Taher Shah is a Pakistani singer, best known for his songs "Eye to Eye" and "Angel". He has been described as "Pakistan's most spectacular internet celebrity" by Dawn newspaper. It was thought that he left singing after receiving death threats, but he released an animated Urdu song, "omaad nahi hai Farishta", in April 2020.

Career 
Shah became famous in 2013 when he released his first song "Eye to Eye". In an interview, he stated that it took him a year and half to write the lyrics for the song and to complete the whole project.
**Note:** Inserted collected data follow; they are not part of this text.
(* ===== verification/Trap.v ===== *)
(** Traps and the system call table (kernel/trap.c, kernel/syscall.c).

    The control registers a handler reads are arguments, those it leaves for
    the return are its result.  What the interrupt handlers of the devices do is a
    parameter here: [uartintr] is modelled in Console.v; the disk of Bio.v is
    synchronous. *)

From S2P Require Import Prelude Lists Riscv Mem CString Threads Pipe Bio Log Fs Printf Console File Proc Sched Syscall Sysfile Exec.
Local Open Scope Z_scope.

Definition SSTATUS_SPP : Z := Z.shiftl 1 8.
Definition SSTATUS_SPIE : Z := Z.shiftl 1 5.
Definition SSTATUS_SIE : Z := Z.shiftl 1 1.

(** [scause], [sepc], [stval] and [sstatus] when the trap is taken, and the
    interrupt the PLIC reports if it is asked. *)
Record csrs := Csrs { r_scause : Z; r_sepc : Z; r_stval : Z; r_sstatus : Z; plic_irq : Z }.
(** What [sret] and the trampoline go by. *)
Record uret := Uret { w_sstatus : Z; w_sepc : Z; w_satp : Z }.

Definition tf_kernel_satp : Z := 0.
Definition tf_kernel_sp : Z := 8.
Definition tf_kernel_trap : Z := 16.
Definition tf_kernel_hartid : Z := 32.

Section trap.
Context {U : Type} `{UserMem U, PageAlloc U, AddressSpace U, UserStr U}.
Context (wakeups : nat) (de trampoline elf_at ph_at : Z) (name0 stat_pad uproc_pad : list Z).
Context (cpuid kernel_satp usertrap_at : Z) (uartintr virtio_disk_intr : M (kst U) unit).
Local Abbreviation St := (kst U).

(** * The system call table *)

(** There is no entry for [SYS_pipec], 23. *)
Definition syscalls (num : Z) : option (M St Z) :=
  match num with
  | 1 => Some (sys_fork trampoline)
  | 2 => Some (sys_exit wakeups)
  | 3 => Some (sys_wait wakeups)
  | 4 => Some (sys_pipe wakeups)
  | 5 => Some (sys_read wakeups)
  | 6 => Some sys_kill
  | 7 => Some (sys_exec wakeups de trampoline elf_at ph_at)
  | 8 => Some (sys_fstat wakeups stat_pad)
  | 9 => Some (sys_chdir wakeups de)
  | 10 => Some sys_dup
  | 11 => Some sys_getpid
  | 12 => Some sys_sbrk
  | 13 => Some (sys_sleep wakeups)
  | 14 => Some sys_uptime
  | 15 => Some (sys_open wakeups de name0)
  | 16 => Some (sys_write wakeups)
  | 17 => Some (sys_mknod wakeups de name0)
  | 18 => Some (sys_unlink wakeups de name0)
  | 19 => Some (sys_link wakeups de name0)
  | 20 => Some (sys_mkdir wakeups de name0)
  | 21 => Some (sys_close wakeups)
  | 22 => Some sys_sbrksz
  | 24 => Some sys_sname
  | 25 => Some (sys_sproc uproc_pad)
  | 26 => Some sys_consw
  | 27 => Some (sys_cfork wakeups de trampoline)
  | 28 => Some sys_cinfo
  | _ => None
  end.

Definition syscall : M St unit :=
  let! p := myproc in
  let! x := deref_proc p in
  let! t := deref_tf (p_trapframe x) in
  let! a7 := get_some (λ _, t !! tf_a7) in
  match syscalls (s32 a7) with
  | Some f => let! r := f in set_tf_reg (p_trapframe x) tf_a0 (u64 r)
  | None =>
      kprint (lit "%d %s: unknown sys call %d" ++ [10])
        [VInt (p_pid x); VStr (Some (cstr (p_name x))); VInt (s32 a7)];;;
      set_tf_reg (p_trapframe x) tf_a0 (u64 (-1))
  end.

(** * Interrupts *)

Definition clockintr : M St unit :=
  acquire tickslock;;;
  let! ticks := gets k_ticks in
  modify (set_k_ticks (u32 (ticks + 1)));;;
  Sched.wakeup ticks_chan;;;
  release tickslock.

Definition devintr (c : csrs) : M St Z :=
  if negb (Z.land (r_scause c) 0x8000000000000000 =? 0) && (Z.land (r_scause c) 0xff =? 9) then
    (if plic_irq c =? UART0_IRQ then uartintr
     else if plic_irq c =? VIRTIO0_IRQ then virtio_disk_intr
     else when (negb (plic_irq c =? 0)) (kprint (lit "unexpected interrupt irq=%d" ++ [10]) [VInt (plic_irq c)]));;;
    ret 1
  else if r_scause c =? 0x8000000000000001 then
    when (cpuid =? 0) clockintr;;;
    ret 2
  else ret 0.

(** A tick of process [p] and of its container, whose count is an [int]. *)
Definition count_tick (p : Z) : M St unit :=
  update_proc p (λ x, set_p_nticks (u64 (p_nticks x + 1)) x);;;
  let! x := deref_proc p in
  update_cont (p_contp x) (λ y, set_c_nticks (s32 (c_nticks y + 1)) y).

(** * Traps from user space *)

(** [sret] with these registers returns to the process. *)
Definition usertrapret (sstatus : Z) : M St uret :=
  let! p := myproc in
  let! x := deref_proc p in
  set_tf_reg (p_trapframe x) tf_kernel_satp kernel_satp;;;
  set_tf_reg (p_trapframe x) tf_kernel_sp (u64 (p_kstack x + PGSIZE));;;
  set_tf_reg (p_trapframe x) tf_kernel_trap usertrap_at;;;
  set_tf_reg (p_trapframe x) tf_kernel_hartid cpuid;;;
  let! t := deref_tf (p_trapframe x) in
  let! epc := get_some (λ _, t !! tf_epc) in
  ret (Uret (Z.lor (Z.land sstatus (u64 (Z.lnot SSTATUS_SPP))) SSTATUS_SPIE) epc (MAKE_SATP (p_pagetable x))).

Definition usertrap (c : csrs) : M St uret :=
  if negb (Z.land (r_sstatus c) SSTATUS_SPP =? 0) then panic "usertrap: not from user mode" else
  let! p := myproc in
  let! x := deref_proc p in
  set_tf_reg (p_trapframe x) tf_epc (r_sepc c);;;
  let! which_dev := (
    if r_scause c =? 8 then
      let! k := killed p in
      when k (exit wakeups (-1));;;
      set_tf_reg (p_trapframe x) tf_epc (u64 (r_sepc c + 4));;;
      syscall;;;
      ret 0
    else
      let! dev := devintr c in
      when (dev =? 0) (
        kprint (lit "usertrap(): unexpected scause %p pid=%d" ++ [10]) [VLong (r_scause c); VInt (p_pid x)];;;
        kprint (lit "            sepc=%p stval=%p" ++ [10]) [VLong (r_sepc c); VLong (r_stval c)];;;
        setkilled p);;;
      ret dev) in
  let! k := killed p in
  when k (exit wakeups (-1));;;
  when (which_dev =? 2) (count_tick p;;; yield);;;
  usertrapret (r_sstatus c).

(** * Traps from the kernel *)

(** Its result are the registers it restores, [sepc] and [sstatus]. *)
Definition kerneltrap (c : csrs) : M St (Z * Z) :=
  if Z.land (r_sstatus c) SSTATUS_SPP =? 0 then panic "kerneltrap: not from supervisor mode" else
  if negb (Z.land (r_sstatus c) SSTATUS_SIE =? 0) then panic "kerneltrap: interrupts enabled" else
  let! which_dev := devintr c in
  if which_dev =? 0 then
    kprint (lit "scause %p" ++ [10]) [VLong (r_scause c)];;;
    kprint (lit "sepc=%p stval=%p" ++ [10]) [VLong (r_sepc c); VLong (r_stval c)];;;
    panic "kerneltrap"
  else
  let! p := myproc in
  when ((which_dev =? 2) && negb (p =? 0)) (
    let! x := deref_proc p in
    when (bool_decide (p_state x = RUNNING)) (count_tick p;;; yield));;;
  ret (r_sepc c, r_sstatus c).
End trap.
According to Indian Express, the song achieved "enormous success", and according to The Atlantic the song made him an "overnight pop sensation". The song went viral on social media, and many artists dedicated their covers to the singer. In 2016, Shah's new video for the song "Mankind's Angel" was released, causing what the BBC described as a "social media frenzy".

In December 2016, it was announced that Shah had left Pakistan after receiving death threats. He currently resides in the United States with his family.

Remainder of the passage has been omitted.